At the end of last week EU environment ministers met to discuss how to fix the EU’s emissions trading system (ETS) by raising the price of carbon. The EWEA blog spoke to Rémi Gruet, EWEA’s senior regulatory affairs advisor on climate change, to discover just what the ETS does and why the EU needs a higher carbon price.

What is the emissions trading system?

The ETS is a kind of market that puts a price on carbon emissions. Big polluters – mainly the power sector – are legally required to limit their carbon emissions. If they emit less than their limit they can sell carbon ‘permits’ on the market, and if they emit more they can buy carbon ‘permits’.

What’s the problem with it today?

The carbon emission limits were set before the economic crisis. Because of the crisis, big industry is producing less and so emissions have gone down, making the carbon limit set at the time irrelevant to today’s world. From the end of 2008 the carbon price started to plummet and has not recovered since.

Why do we need a higher carbon price?

A higher carbon price would change the way we produce electricity by making older technologies even more expensive compared to renewables. Older technologies already have to buy their fuel (coal, oil..) and now pay for their carbon emissions whereas for renewables the ‘fuel’ (the wind, sun..) is free and they have no carbon emissions.

What happened at Friday’s EU environment council?

26 EU environment ministers recognised the need for a stronger carbon pricing system – they said the EU should act on the market to reduce the number of ‘permits’ which would boost the carbon price by making ‘permits’ more scarce.

Poland, however – which is 93% reliant on coal for its power –vetoed an EU move to boost the carbon price.
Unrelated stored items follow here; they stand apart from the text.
(** What a listing that succeeded lists, if anything, comes from the
    walk of a directory that may be read, and that met no directory
    closed to it. *)
Lemma directoryListing_inv folder exclude dot t l f :
  (directoryListing folder exclude dot t).2 = Normal (Fulfilled l) → f ∈ l →
  Fs.stat t (location folder) = inr (Fs.Dir true)
  ∧ ignored (ignoreOption exclude) f = false
  ∧ ∃ rel, f = Str.join rel ∧ rel ∈ globWalk t (location folder) dot
           ∧ pruned (ignoreOption exclude) rel = false
           ∧ barred t (location folder) dot (ignoreOption exclude) = false.
Proof.
  rewrite directoryListing_run. simpl. unfold Fs.access_R, globResult.
  assert (key_of (resolvePath folder) = location folder) as -> by done.
  destruct (Fs.stat t (location folder)) as [e|[d|[]]] eqn:Hs; simpl.
  - case_decide; [|done]. intros [= <-] Hf. by apply elem_of_nil in Hf.
  - intros [= <-] Hf. by apply elem_of_nil in Hf.
  - destruct (barred t (location folder) dot (ignoreOption exclude)) eqn:Hb.
    { intros [= <-] Hf. by apply elem_of_nil in Hf. }
    rewrite forceForwardSlashes_map. intros [= <-] Hf.
    rewrite alphasort_perm in Hf. apply list_elem_of_filter in Hf as [Hig Hf].
    apply list_elem_of_fmap in Hf as (rel & -> & Hrel).
    apply list_elem_of_filter in Hrel as [Hpr Hrel]. split_and!; [done..|].
    by exists rel.
  - done.
Qed.

Lemma walk_valid t c dot rel :
  Fs.wf t → rel ∈ globWalk t c dot → Forall Fs.valid_name rel ∧ rel ≠ [].
Proof.
  intros Hwf Hrel. destruct (globWalk_entry _ _ _ _ Hwf Hrel) as (Hvalid & _).
  apply elem_globWalk in Hrel as (_ & (Hne & _)%matches_inv & _). done.
Qed.

(** A walk that shows less, or is kept out of more, goes into no
    directory that the wider walk does not go into. *)
Lemma entered_dot ignore rel :
  entered false ignore rel = true → entered true ignore rel = true.
Proof.
  unfold entered. intros [[Hvis Hpr]%andb_true_iff Hig]%andb_true_iff.
  rewrite Hpr, Hig, !andb_true_r. apply forallb_forall. by intros s _.
Qed.


Lemma barred_narrower t c dot dot' ignore ignore' :
  (∀ rel, entered dot' ignore' rel = true → entered dot ignore rel = true) →
  barred t c dot ignore = false → barred t c dot' ignore' = false.
Proof.
  intros Hsub Hopen. apply barred_false. intros rel Hne Hrel.
  apply not_true_is_false. intros Hent%Hsub.
  by rewrite (proj1 (barred_false t c dot ignore) Hopen rel Hne Hrel) in Hent.
Qed.


Lemma forallb_visible dirs :
  forallb (visible true) dirs = true
  ∧ (forallb (visible false) dirs = true
     ↔ Forall (λ s, Str.startsWith Str.dot s = false) dirs).
Proof.
  induction dirs as [|s dirs [IH1 IH2]]; simpl; [by split|]. split; [done|].
  rewrite andb_true_iff, Forall_cons, IH2. unfold visible. simpl.
  by rewrite negb_true_iff.
Qed.

Lemma matches_hidden rel :
  matches false rel = true
  ↔ matches true rel = true ∧ Forall (λ s, Str.startsWith Str.dot s = false) rel.
Proof.
  assert (Forall (λ s, Str.startsWith Str.dot s = false) rel
          ↔ Forall (λ s, Str.startsWith Str.dot s = false) (rev rel)) as ->.
  { split; intros Hall; [by apply Forall_rev|].
    rewrite <- (rev_involutive rel). by apply Forall_rev. }
  unfold matches. destruct (rev rel) as [|base dirs]; [by split; [|intros []]|].
  rewrite Forall_cons. destruct (forallb_visible dirs) as [-> <-].
  unfold star_dot_star. unfold visible at 1 2. simpl.
  rewrite !andb_true_iff, negb_true_iff. tauto.
Qed.

(** When the walk that shows dot files goes into no directory that
    may not be read, asking for dot files only adds paths: the listing
    without them is the listing with them less the paths that have a
    name beginning with a dot. *)
Theorem directoryListing_dot_files folder exclude t l0 l1 :
  Fs.wf t →
  barred t (location folder) true (ignoreOption exclude) = false →
  (directoryListing folder exclude false t).2 = Normal (Fulfilled l0) →
  (directoryListing folder exclude true t).2 = Normal (Fulfilled l1) →
  ∀ f, f ∈ l0 ↔ f ∈ l1 ∧ Forall (λ s, Str.startsWith Str.dot s = false)
                               (Str.split Str.slash f).
Proof.
  intros Hwf Hopen1 H0 H1 f.
  pose proof (barred_narrower t (location folder) true false _ _
                (entered_dot (ignoreOption exclude)) Hopen1) as Hopen0.
  assert (∀ dot rel, rel ∈ globWalk t (location folder) dot →
                     Str.split Str.slash (Str.join rel) = rel) as Hsplit.
  { intros dot rel [Hv Hne]%(walk_valid _ _ _ _ Hwf).
    apply split_join; [done|by apply valid_no_slash]. }
  split.
  - intros Hf.
    destruct (directoryListing_inv _ _ _ _ _ _ H0 Hf)
      as (Hdir & Hig & rel & -> & Hrel & Hpr & _).
    rewrite (Hsplit _ _ Hrel).
    pose proof Hrel as (Hsome & [Hm Hvis]%matches_hidden & Hreach)%elem_globWalk.
    split; [|done]. rewrite directoryListing_readable in H1 by done.
    injection H1 as <-. rewrite alphasort_perm, list_elem_of_filter, list_elem_of_fmap.
    split; [done|]. exists rel. split; [done|]. apply list_elem_of_filter.
    split; [done|]. by apply elem_globWalk.
  - intros [Hf Hvis].
    destruct (directoryListing_inv _ _ _ _ _ _ H1 Hf)
      as (Hdir & Hig & rel & -> & Hrel & Hpr & _).
    rewrite (Hsplit _ _ Hrel) in Hvis.
    pose proof Hrel as (Hsome & Hm & Hreach)%elem_globWalk.
    rewrite directoryListing_readable in H0 by done.
    injection H0 as <-. rewrite alphasort_perm, list_elem_of_filter, list_elem_of_fmap.
    split; [done|]. exists rel. split; [done|]. apply list_elem_of_filter.
    split; [done|]. apply elem_globWalk.
    split_and!; [done| |done]. by apply matches_hidden.
Qed.


(** *** [discoverTrackableFolders] *)

(** [discoverTrackableFolders] never fails and changes nothing: where
    the listing of the base directory fails, it answers with the
    empty sequence.  No folder is reported twice. *)
Theorem discoverTrackableFolders_never_fails baseDir t :
  ∃ l, discoverTrackableFolders baseDir t = (t, Normal (Fulfilled l))
       ∧ NoDup l
       ∧ (∀ e, (directoryListing baseDir None true t).2 = Normal (Rejected e) → l = [])
       ∧ ((directoryListing baseDir None true t).2 = Normal (Fulfilled []) → l = []).
Proof.
  rewrite discoverTrackableFolders_run. eexists. split; [done|]. split_and!.
  - destruct (directoryListing baseDir None true t).2 as [[all|e]|e];
      try apply NoDup_nil_2.
    unfold without. apply NoDup_filter, NoDup_uniq.
  - by intros e ->.
  - by intros ->.
Qed.

Lemma dirname_name s : Fs.valid_name s → Path.dirname s = ".".
Proof.
  intros Hs. destruct (valid_chars s Hs) as (_ & Hno & _).
  unfold Path.dirname. destruct (Str.chars s) as [|c0 cs] eqn:Hc; [done|].
  simpl in Hno. apply Forall_app in Hno as [Hcs [Hc0 _]%Forall_cons].
  rewrite (dropWhile_none _ _ Hcs).
  assert (Str.dropWhile (λ c, bool_decide (c ≠ Str.slash)) (rev cs) = []) as ->.
  { clear -Hcs. induction Hcs as [|x l Hx _ IH]; simpl; [done|].
    apply bool_decide_eq_false in Hx. by rewrite bool_decide_true. }
  apply bool_decide_eq_false in Hc0. by rewrite (proj2 (Ascii.eqb_neq _ _) Hc0).
Qed.

(** With the process in its project directory, the top-level
    directory [_getBaseDirectories] computes for a listed path. *)
Lemma baseDirectory_topLevel rel :
  cwd = PROJECT_LOCATION → Forall Fs.valid_name rel → rel ≠ [] →
  hd "" (Str.split Str.slash
           (Path.dirname (Path.relative cwd PROJECT_LOCATION (Str.join rel))))
  = topLevel (Str.join rel).
Proof.
  intros Hhome Hvalid Hne. unfold topLevel.
  rewrite (split_join rel) by (done || by apply valid_no_slash).
  destruct rel as [|s [|s' rel]]; [done| |].
  - rewrite relative_home by done. simpl.
    apply Forall_cons in Hvalid as [Hs _]. by rewrite dirname_name.
  - rewrite baseDirectory_of; [done..|simpl; lia].
Qed.

(** With the process in its project directory: a folder is reported
    when a listed path lies in it and no listed path in it is a
    marker, a file or directory whose name lower-cases to [.noghost].
    The folder of a path directly in the base directory is [.]. *)
Theorem discoverTrackableFolders_opt_out baseDir t all :
  cwd = PROJECT_LOCATION → Fs.wf t →
  (directoryListing baseDir None true t).2 = Normal (Fulfilled all) →
  ∃ l, discoverTrackableFolders baseDir t = (t, Normal (Fulfilled l))
       ∧ NoDup l
       ∧ ∀ x, x ∈ l ↔
           (∃ f, f ∈ all ∧ topLevel f = x)
           ∧ ¬ ∃ f, f ∈ all ∧ Str.toLowerCase (Path.basename f) = ".noghost"
                    ∧ topLevel f = x.
Proof.
  intros Hhome Hwf Hall. rewrite discoverTrackableFolders_run, Hall.
  eexists. split; [done|]. split; [apply NoDup_filter, NoDup_uniq|].
  assert (∀ f, f ∈ all →
            hd "" (Str.split Str.slash
                     (Path.dirname (Path.relative cwd PROJECT_LOCATION f)))
            = topLevel f) as Htop.
  { intros f Hf.
    destruct (directoryListing_inv _ _ _ _ _ _ Hall Hf) as (_ & _ & rel & -> & Hrel & _).
    destruct (walk_valid _ _ _ _ Hwf Hrel). by apply baseDirectory_topLevel. }
  intros x. unfold without. rewrite list_elem_of_filter, !elem_of_getBaseDirectories.
  split.
  - intros [Hnot (f & Hf & ->)]. split; [exists f; by rewrite Htop|].
    intros (g & Hg & Hmark & Hx). apply Hnot. exists g. split.
    + by apply list_elem_of_filter.
    + rewrite (Htop g Hg). by rewrite Hx.
  - intros [(f & Hf & <-) Hnot]. split; [|exists f; by rewrite Htop].
    intros (g & [Hmark Hg]%list_elem_of_filter & Heq). apply Hnot.
    exists g. rewrite Htop in Heq by done. done.
Qed.

(** *** [createArchive] *)

Lemma createArchive_run id folder files t :
  let failed (t' : Fs.tree) cause :=
    (t', Normal (Rejected
                   (VError cause ("[Disk Storage] Error creating archive " +:+ quoted id)))) in
  createArchive id folder files t
  = match files with
    | [] => failed t (PlainError "no files or directories specified")
    | _ =>
        match Fs.writeFile t (key_of id) [] with
        | inl e => failed t (SystemError e "open" id)
        | inr t1 =>
            match tarGather t1 folder files with
            | inl (e, f) => failed t1 (SystemError e "lstat" f)
            | inr members =>
                (<[key_of id := Fs.File (tgz_pack members)]> t1, Normal (Fulfilled id))
            end
        end
    end.
Proof.
  simpl. unfold createArchive, async, tryCatch, await, return_, throw, tar_create,
    mbind, M_bind, mret, M_ret.
  destruct files as [|f files]; [done|].
  destruct (Fs.writeFile t (key_of id) []) as [e|t1]; [done|].
  by destruct (tarGather t1 folder (f :: files)) as [[e f']|members].
Qed.





(** *** [extractArchive] *)

Lemma extractArchive_run_all archive dest t :
  extractArchive archive dest t
  = match (if Fs.exists_ t (key_of dest) then inr t else Fs.mkdir t (key_of dest)) with
    | inl e => (t, Normal (Rejected (SystemError e "mkdir" dest)))
    | inr t0 =>
        match tgz_unpack archive with
        | None => (t0, Normal (Rejected (TarError "damaged archive")))
        | Some ms =>
            match unpackAll dest t0 ms with
            | (t', Some e) => (t', Normal (Rejected e))
            | (t', None) =>
                (t', Normal match globResult dest false [] t' with
                            | Fulfilled files => Fulfilled (forceForwardSlashes <$> files)
                            | Rejected e => Rejected e
                            end)
            end
        end
    end.
Proof.
  unfold extractArchive, async, await, return_, throw, fse_existsSync, fse_mkdirSync,
    sync, changing, tar_x, glob, mbind, M_bind, mret, M_ret.
  destruct (Fs.exists_ t (key_of dest)); simpl.
  - destruct (tgz_unpack archive) as [ms|]; [|done].
    destruct (unpackAll dest t ms) as [t1 [e|]]; [done|].
    by destruct (globResult dest false [] t1).
  - destruct (Fs.mkdir t (key_of dest)) as [e|t0]; [done|].
    destruct (tgz_unpack archive) as [ms|]; [|done].
    destruct (unpackAll dest t0 ms) as [t1 [e|]]; [done|].
    by destruct (globResult dest false [] t1).
Qed.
Did anything else happen at the meeting?

Yes, EU ministers also agreed that the EU needs carbon reduction milestones up until 2050 in order for it to reach 80-95% carbon reductions by 2050. Poland disagreed with this too.

What’s next?

Carbon pricing is also being dealt with under another piece of EU legislation on energy efficiency. This legislation requires qualified majority voting and not unanimous as was the case on Friday. So if only one country is against boosting the price of carbon, the law will pass and the EU will move to boost the price of carbon. The Parliament is expected to vote on this in June.